Believers will often tell you that prayer works, and in a way they’re right. Prayer does work, but the interesting thing is that it works equally well no matter who or what you pray to. One day not too long after I realized Christianity was not The Truth, my wife lost her car keys. It was getting late, she needed to get to work, and we were tearing the house apart looking for those keys. On a whim, I raised my left little finger in the air and prayed to it. “Oh left little finger, if you are truly the only unique, mighty and omniscient God, please grant that my wife would find her car keys now. Amen.” No sooner had I said the amen, than I heard my wife downstairs triumphantly call out, “Found ’em!”

Prayer does work, but what it works on is the mind of the believer. You soon learn, as a believer, not to pray for certain types of things (which coincidentally turn out to be the sort of things that would require God to actually exist). Prayer must ask only for the kind of things that experience shows are reasonably possible to turn out anyway—like finding your car keys when you’re actively looking for them. If you’re careful to limit yourself to such prayers, then it does not matter who or what you pray to, you will always get an answer, and sometimes that answer will be “Yes.”
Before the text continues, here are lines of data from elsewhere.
(** Writing letters with no assumption on them: the shape of the grid
    decides the outcome. *)
Lemma write_word_outcome (var : Var) (word : string) (indices : list nat) :
  (forall k, In k indices -> k < String.length word) ->
  forall g,
    ((forall k, In k indices -> grid_at g (cell_at var k) <> None) ->
     exists g', write_word var word indices g = Ok g' /\
                forall cl, grid_at g' cl = None <-> grid_at g cl = None) /\
    ((exists k, In k indices /\ grid_at g (cell_at var k) = None) ->
     write_word var word indices g = Raise IndexError).
Proof.
  intros Hlen. induction indices as [|k rest IH]; intros g.
  - split; [|intros [k [[] _]]]. intros _. exists g. split; [reflexivity | tauto].
  - rewrite write_word_step.
    destruct (get_in_range word k) as [ch Hch]; [apply Hlen; now left|].
    unfold str_index. rewrite Hch. simpl.
    destruct (grid_at g (cell_at var k)) as [o|] eqn:Eg.
    + destruct (proj1 (grid_set_outcome g (cell_at var k) ch)) as [g1 Hg1];
        [congruence|].
      rewrite Hg1. simpl.
      destruct (grid_set_Ok g g1 (cell_at var k) ch Hg1) as [_ [_ [Hset Hother]]].
      assert (Hshape1 : forall cl, grid_at g1 cl = None <-> grid_at g cl = None).
      { intros cl. destruct (Nat.eq_dec (fst cl) (fst (cell_at var k))) as [E1|E1];
          [destruct (Nat.eq_dec (snd cl) (snd (cell_at var k))) as [E2|E2]|].
        - assert (cl = cell_at var k)
            by (destruct cl, (cell_at var k); simpl in *; congruence).
          subst cl. rewrite Hset, Eg. split; discriminate.
        - rewrite Hother; [tauto|]. intros ->. contradiction.
        - rewrite Hother; [tauto|]. intros ->. contradiction. }
      destruct (IH (fun k' Hk' => Hlen k' (or_intror Hk')) g1) as [IHok IHbad]. split.
      * intros Hrange. destruct IHok as [g' [Hw Hs]].
        { intros k' Hk' Hn. apply Hshape1 in Hn. apply (Hrange k'); [now right | exact Hn]. }
        exists g'. split; [exact Hw|]. intros cl. rewrite Hs. apply Hshape1.
      * intros [k' [[<-|Hk'] Hn]]; [congruence|].
        apply IHbad. exists k'. split; [exact Hk'|]. now apply Hshape1.
    + rewrite (proj2 (grid_set_outcome g (cell_at var k) ch) Eg). simpl. split.
      * intros Hrange. exfalso. apply (Hrange k); [now left | exact Eg].
      * reflexivity.
Qed.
Prayer works as an exercise in training yourself to believe, and as an encouragement to superstitiously attribute the occasional success to a Higher Power (whether there’s one there or not). But if God really did exist, this should not be the case. If there were a God (in the Christian sense), then prayers to that God ought to have a noticeably different result than prayers to just any old thing you want to pray to. You’d be able to do a double-blind study almost, comparing results of praying to the real God with the results of praying to the Placebo God. The fact that God performs no better than the Holy Placebo is evidence that men are mistaken when they tell us their God intervenes in human events.

Comments

  1. Tige Gibson says

    Prayer is a psychological self-reinforcement of mind-control. Prayer is the goto for those feeling weak in the faith.

  2. mikespeir says

    When you prayed to your finger and your wife found the keys it was really Satan stepping in to deceive you. And you probably thought I’d long since forgotten how to think that way!

  3. sunsangnim says

    Christians even seem to realize this on some level, and they rationalize it with the saying “God answers all prayers, but sometimes the answer is no.” I remember struggling with this when I was a believer. After all, what is the real difference between God answering and not answering?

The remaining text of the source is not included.